■ **Given data**
(** The loop over the fields: [None] is the early return [Ok(None)]. *)
Fixpoint extract_values (fields : list FieldPath) (document : CanonicalValue)
  : result SchemaError (option (list IndexValue)) :=
  match fields with
  | [] => Ok (Some [])
  | path :: fields =>
      let? value := resolve document (segments path) in
      match value with
      | None => Ok None
      | Some value =>
          let? value := map_err (fun _ => CE_UnsupportedValue) (IndexValue_try_from value) in
          let? values := extract_values fields document in
          Ok (values ← values; Some (value :: values))
      end
  end.

Definition extract_index_key (definition : IndexDefinition) (document : CanonicalValue)
  : result SchemaError (option IndexKey) :=
  let? values := extract_values (def_fields definition) document in
  match values with
  | None => Ok None
  | Some values =>
      let? key := map_err (fun _ => CE_LimitExceeded) (IndexKey_encode values) in
      Ok (Some key)
  end.
End catalog.

(** ** Hexadecimal counts *)

Lemma hex_digit_ok d : 0 <= d < 16 ->
  is_lower_hex (hex_digit d) = true /\ hex_digit_value (hex_digit d) = d.
Proof.
  intros Hd. assert (forallb (fun n => is_lower_hex (hex_digit (Z.of_nat n))
    && (hex_digit_value (hex_digit (Z.of_nat n)) =? Z.of_nat n)) (seq 0 16) = true) as H by done.
  rewrite forallb_forall in H. specialize (H (Z.to_nat d)).
  rewrite Z2Nat.id in H by lia. rewrite in_seq in H. specialize (H ltac:(lia)). by bool_facts.
Qed.

Lemma hex_digit_mod z :
  is_lower_hex (hex_digit (z mod 16)) = true /\ hex_digit_value (hex_digit (z mod 16)) = z mod 16.
Proof. apply hex_digit_ok, Z.mod_pos_bound. done. Qed.

Lemma hex_digit_value_range b : is_lower_hex b = true -> 0 <= hex_digit_value b < 16.
Proof.
  unfold is_lower_hex, hex_digit_value, is_ascii_digit, in_range.
  destruct ((48 <=? bz b) && (bz b <=? 57)) eqn:E; intros H; bool_facts; [lia|].
  cbn [orb] in H. bool_facts. lia.
Qed.

Lemma hex_digit_value_inj b c : is_lower_hex b = true -> is_lower_hex c = true ->
  hex_digit_value b = hex_digit_value c -> b = c.
Proof.
  unfold is_lower_hex, hex_digit_value, is_ascii_digit, in_range. intros Hb Hc E. apply bz_inj.
  destruct ((48 <=? bz b) && (bz b <=? 57)) eqn:Eb, ((48 <=? bz c) && (bz c <=? 57)) eqn:Ec;
    cbn [orb] in *; bool_facts; lia.
Qed.
Lemma takes_each {A} (f : A -> stepped unit) (cost : A -> Z) l :
  (forall x, x ∈ l -> takes (f x) (cost x) tt) -> takes (stry_each f l) (sumZ (map cost l)) tt.
Proof.
  induction l as [|x l IH]; intros Hf; cbn [stry_each map sumZ foldr]; [apply takes_ret|].
  fold (sumZ (map cost l)). apply (takes_bind _ _ _ _ tt); [apply Hf; left|].
  apply IH. intros; apply Hf; by right.
Qed.

Lemma takes_map {A B} (f : A -> stepped B) (cost : B -> Z) l ys :
  Forall2 (fun x y => takes (f x) (cost y) y) l ys -> takes (stry_map f l) (sumZ (map cost ys)) ys.
Proof.
  induction 1 as [|x y l ys Hxy _ IH]; cbn [stry_map map sumZ foldr]; [apply takes_ret|].
  fold (sumZ (map cost ys)). apply (takes_bind _ _ _ _ y); [done|].
  rewrite <- (Z.add_0_r (sumZ (map cost ys))). eapply takes_bind; [done|apply takes_ret].
Qed.

(** A check after [n] counted steps only matters when the budget allows them. *)
Lemma takes_guard {A B} (m : stepped A) (k : A -> stepped B) n a b :
  takes m n a -> (1 + n <= VALIDATION_MAX_STEPS -> takes (k a) 0 b) -> takes (spend (sbind m k)) (1 + n) b.
Proof.
  intros Hm Hk. destruct (Z.le_gt_cases (1 + n) VALIDATION_MAX_STEPS) as [Hle|Hgt].
  - apply takes_spend. rewrite <- (Z.add_0_r n). apply (takes_bind _ _ _ _ a); [done|by apply Hk].
  - destruct (takes_spend _ _ _ Hm) as [Hn Hs]. split; [lia|]. intros s Hs0. split; [lia|].
    intros H Hs'. destruct (Hs s Hs0) as [_ Hfail]. specialize (Hfail H Hs'). unfold spend, sbind in *.
    case_match; [done|]. by destruct (m _) as [[]].
Qed.

Lemma takes_Ok {A} (m : stepped A) n a : takes m n a -> is_ok (fst (m 0)) = true ->
  n <= VALIDATION_MAX_STEPS /\ fst (m 0) = Ok a.
Proof.
  intros [Hn Hm] Hok. destruct (Hm 0 ltac:(lia)) as [M1 M2].
  destruct (Z.le_gt_cases n VALIDATION_MAX_STEPS) as [Hle|Hgt].
  - by rewrite M1 by lia.
  - rewrite M2 in Hok; [done|lia|]. unfold VALIDATION_MAX_STEPS. lia.
Qed.

Lemma takes_run {A} (m : stepped A) n a : takes m n a -> n <= VALIDATION_MAX_STEPS -> fst (m 0) = Ok a.
Proof. intros [Hn Hm] Hle. destruct (Hm 0 ltac:(lia)) as [M1 _]. by rewrite M1 by lia. Qed.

■ **Work instructions**
Find "- destruct (takes_spend" in the material above; set down exactly the line holding it and every line after it, through the last, and no others.

■ **Response**
  - destruct (takes_spend _ _ _ Hm) as [Hn Hs]. split; [lia|]. intros s Hs0. split; [lia|].
    intros H Hs'. destruct (Hs s Hs0) as [_ Hfail]. specialize (Hfail H Hs'). unfold spend, sbind in *.
    case_match; [done|]. by destruct (m _) as [[]].
Qed.

Lemma takes_Ok {A} (m : stepped A) n a : takes m n a -> is_ok (fst (m 0)) = true ->
  n <= VALIDATION_MAX_STEPS /\ fst (m 0) = Ok a.
Proof.
  intros [Hn Hm] Hok. destruct (Hm 0 ltac:(lia)) as [M1 M2].
  destruct (Z.le_gt_cases n VALIDATION_MAX_STEPS) as [Hle|Hgt].
  - by rewrite M1 by lia.
  - rewrite M2 in Hok; [done|lia|]. unfold VALIDATION_MAX_STEPS. lia.
Qed.

Lemma takes_run {A} (m : stepped A) n a : takes m n a -> n <= VALIDATION_MAX_STEPS -> fst (m 0) = Ok a.
Proof. intros [Hn Hm] Hle. destruct (Hm 0 ltac:(lia)) as [M1 _]. by rewrite M1 by lia. Qed.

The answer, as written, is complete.